Efficient Bayer-Domain Video Computer Vision with Fast Motion Estimation and Learned Perception Residual
Haichao Wang, Jiangtao Wen, Yuxing Han
TL;DR
The paper tackles the bottlenecks of ISP-induced latency and temporal redundancy in video perception on mobile/edge devices. It proposes an end-to-end Bayer-domain pipeline that removes the image signal processor, employs a fast GPU-oriented motion estimation to propagate predictions, and uses a learned perception residual to refine propagated features, achieving substantial acceleration with minimal accuracy loss. Key contributions include the invertible-ISP–driven Bayer raw data training, a pyramid, parallelizable motion estimation module, and a lightweight PRNet guided by a BerHu-based loss to correct perception-level errors.
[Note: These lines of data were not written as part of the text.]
(** [obj.get(k, default)]: only a [dict] has the method. *)
Definition py_get (obj : json) (k : string) (default : json) : result json :=
  match obj with
  | JObj d => ret (match lookup k d with Some v => v | None => default end)
  | _ => raise AttributeError
  end.

(** [k in obj] for a string [k]: key membership on a dict, element
    membership on a list, substring test on a string. *)
Definition py_in (k : string) (obj : json) : result bool :=
  match obj with
  | JObj d => ret (has_key k d)
  | JArr l =>
      ret (existsb (fun x => match x with JStr s => String.eqb s k | _ => false end) l)
  | JStr s => ret (contains k s)
  | _ => raise TypeError
  end.

(** [obj[k]] for a string [k]. *)
Definition py_getitem (obj : json) (k : string) : result json :=
  match obj with
  | JObj d => match lookup k d with Some v => ret v | None => raise KeyError end
  | _ => raise TypeError
  end.

Fixpoint chars (s : string) : list json :=
  match s with
  | EmptyString => []
  | String c t => JStr (String c EmptyString) :: chars t
  end.

(** What a [for] loop visits: the elements of a list, the keys of a dict,
    the characters of a string. *)
Definition py_iter (obj : json) : result (list json) :=
  match obj with
  | JArr l => ret l
  | JObj d => ret (map (fun kv => JStr (fst kv)) d)
  | JStr s => ret (chars s)
  | _ => raise TypeError
  end.

(** Truth value of an object ([if obj:]). *)
Definition truthy (obj : json) : bool :=
  match obj with
  | JNull => false
  | JBool b => b
  | JInt n => negb (n =? 0)
  | JFloat f => match Prim2SF f with S754_zero _ => false | _ => true end
  | JStr s => negb (String.eqb s EmptyString)
  | JArr l => match l with [] => false | _ => true end
  | JObj d => match d with [] => false | _ => true end
  end.

Definition is_dict (obj : json) : bool :=
  match obj with JObj _ => true | _ => false end.
Definition is_list (obj : json) : bool :=
  match obj with JArr _ => true | _ => false end.
Definition is_str (obj : json) : bool :=
  match obj with JStr _ => true | _ => false end.
(** [isinstance(obj, int)]: [bool] is a subclass of [int]. *)
Definition is_int (obj : json) : bool :=
  match obj with JInt _ | JBool _ => true | _ => false end.

(** [type(obj).__name__] *)
Definition type_name (obj : json) : string :=
  match obj with
  | JNull => "NoneType"
  | JBool _ => "bool"
  | JInt _ => "int"
  | JFloat _ => "float"
  | JStr _ => "str"
  | JArr _ => "list"
  | JObj _ => "dict"
  end.
(** The header lacks [Client]: the columns are printed, then the error
    message, and nothing else happens. *)
Lemma generate_graph_no_client (w : World) (h : list string)
  (t : list (list string)) :
  fs w !! CSV_FILE = Some (CsvFile (h :: t)) ->
  rows_fit h t ->
  "Client" ∉ h ->
  generate_graph w
  = Ok tt (set_trace (trace w ++ [Enter FGraph; PrintColumns h;
                                  Print no_client_message; Exit FGraph]) w).
Proof.
  intros Hf Hfit Hh.
  unfold generate_graph, call, bind, emit, path_exists, print, read_csv,
    has_column.
  cbn -[read_table]. rewrite Hf. cbn -[read_table]. rewrite Hf, Hfit.
  cbn -[read_table].
  rewrite bool_decide_eq_false_2 by exact Hh.
  cbn. unfold set_trace. cbn. now rewrite <- !app_assoc.
Qed.

(** A data row after the first is too long: [read_csv] raises before
    anything is printed. *)
Lemma generate_graph_too_long (w : World) (h : list string)
  (t : list (list string)) :
  fs w !! CSV_FILE = Some (CsvFile (h :: t)) ->
  too_long (table_width h t) t = true ->
  generate_graph w
  = Raise ParserError (set_trace (trace w ++ [Enter FGraph]) w).
Proof.
  intros Hf Hlong.
  unfold generate_graph, call, bind, emit, path_exists, read_csv.
  cbn -[read_table]. rewrite Hf. cbn -[read_table]. rewrite Hf, Hlong.
  reflexivity.
Qed.

(** The store carries the program's header, rows of five cells and no
    missing name: the chart is drawn from every stored row, in file
    order, and saved. *)
Lemma generate_graph_renders (w : World) (t : list (list string)) :
  fs w !! CSV_FILE = Some (CsvFile (HEADER :: t)) ->
  Forall (fun r => (length r <= 5)%nat) t ->
  forallb (fun r => negb (is_na (nth 0 r ""))) t = true ->
  generate_graph w
  = Ok tt (set_trace (trace w ++ draw_events HEADER)
             (set_fs (<[GRAPH_FILE := PngFile (chart_of HEADER t)]> (fs w)) w))
  /\ length (s_x (c_bar (chart_of HEADER t))) = length t.
Proof.
  intros Hf Hlen Hna.
  destruct (rows_fit_short HEADER t Hlen) as [Hfit Hw].
  assert (Hx : cells_of HEADER t "Client"
               = read_column (raw_column 0 t)).
  { unfold cells_of. cbn [index_of HEADER]. rewrite Hw. reflexivity. }
  split.
  - apply generate_graph_draws; [exact Hf | exact Hfit | |].
    + unfold HEADER, plotted_columns. repeat constructor.
    + rewrite Hx. apply plottable_read_column.
      unfold raw_column. now rewrite forallb_map.
  - cbn [chart_of c_bar s_x]. rewrite Hx, read_column_length.
    unfold raw_column. apply length_map.
Qed.

(** C3, as the code has it. When the stored table is one [read_csv]
    tokenizes (no data row after the first is longer than the table is
    wide) and its header row has no [Client] column, [generate_graph]
    prints the columns and the error message and returns: it raises
    nothing, reads no column of the table and leaves every file, the
    chart included, as it was. *)
Theorem generate_graph_missing_client_column
  (w : World) (h : list string) (t : list (list string)) :
  fs w !! CSV_FILE = Some (CsvFile (h :: t)) ->
  rows_fit h t ->
  "Client" ∉ h ->
  exists w' cols added,
    generate_graph w = Ok tt w'
    /\ trace w' = (trace w ++ added)%list
    /\ added = [Enter FGraph; PrintColumns cols; Print no_client_message;
                Exit FGraph]
    /\ (forall c, GetColumn c ∉ added)
    /\ fs w' = fs w
    /\ fs w' !! GRAPH_FILE = fs w !! GRAPH_FILE.
Proof.
  intros Hf Hfit Hh. exists (set_trace (trace w ++ [Enter FGraph; PrintColumns h;
                                  Print no_client_message; Exit FGraph]) w), h.
  eexists.
  split; [now apply (generate_graph_no_client w h t) |].
  repeat split; try reflexivity.
  intros c Hc.
  repeat (apply elem_of_cons in Hc as [Hc | Hc]; [discriminate |]).
  now apply elem_of_nil in Hc.
Qed.

Lemma generate_graph_missing_client_column_witness :
  let w := world_with {[ CSV_FILE := CsvFile [["name"; "value"]; ["a"; "1"]] ]} in
  exists w' cols added,
    generate_graph w = Ok tt w'
    /\ trace w' = (trace w ++ added)%list
    /\ added = [Enter FGraph; PrintColumns cols;
                Print no_client_message; Exit FGraph]
    /\ (forall c, GetColumn c ∉ added)
    /\ fs w' = fs w
    /\ fs w' !! GRAPH_FILE = fs w !! GRAPH_FILE.
Proof.
  intros w.
  apply (generate_graph_missing_client_column w ["name"; "value"] [["a"; "1"]]).
  - reflexivity.
  - reflexivity.
  - intros Hc.
    repeat (apply elem_of_cons in Hc as [Hc | Hc]; [discriminate |]).
    now apply elem_of_nil in Hc.
Defined.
The approach demonstrates strong speedups on video semantic segmentation and object detection tasks, indicating practical impact for real-time, resource-constrained video vision systems.
Abstract
Video computer vision systems face substantial computational burdens arising from two fundamental challenges: eliminating unnecessary processing and reducing temporal redundancy in back-end inference while maintaining accuracy with minimal extra computation. To address these issues, we propose an efficient video computer vision framework that jointly optimizes both the front end and back end of the pipeline. On the front end, we remove the traditional image signal processor (ISP) and feed Bayer raw measurements directly into Bayer-domain vision models, avoiding costly human-oriented ISP operations. On the back end, we introduce a fast and highly parallel motion estimation algorithm that extracts inter-frame temporal correspondence to avoid redundant computation. To mitigate artifacts caused by motion inaccuracies, we further employ lightweight perception residual networks that directly learn perception-level residuals and refine the propagated features. Experiments across multiple models and tasks demonstrate that our system achieves substantial acceleration with only minor performance degradation.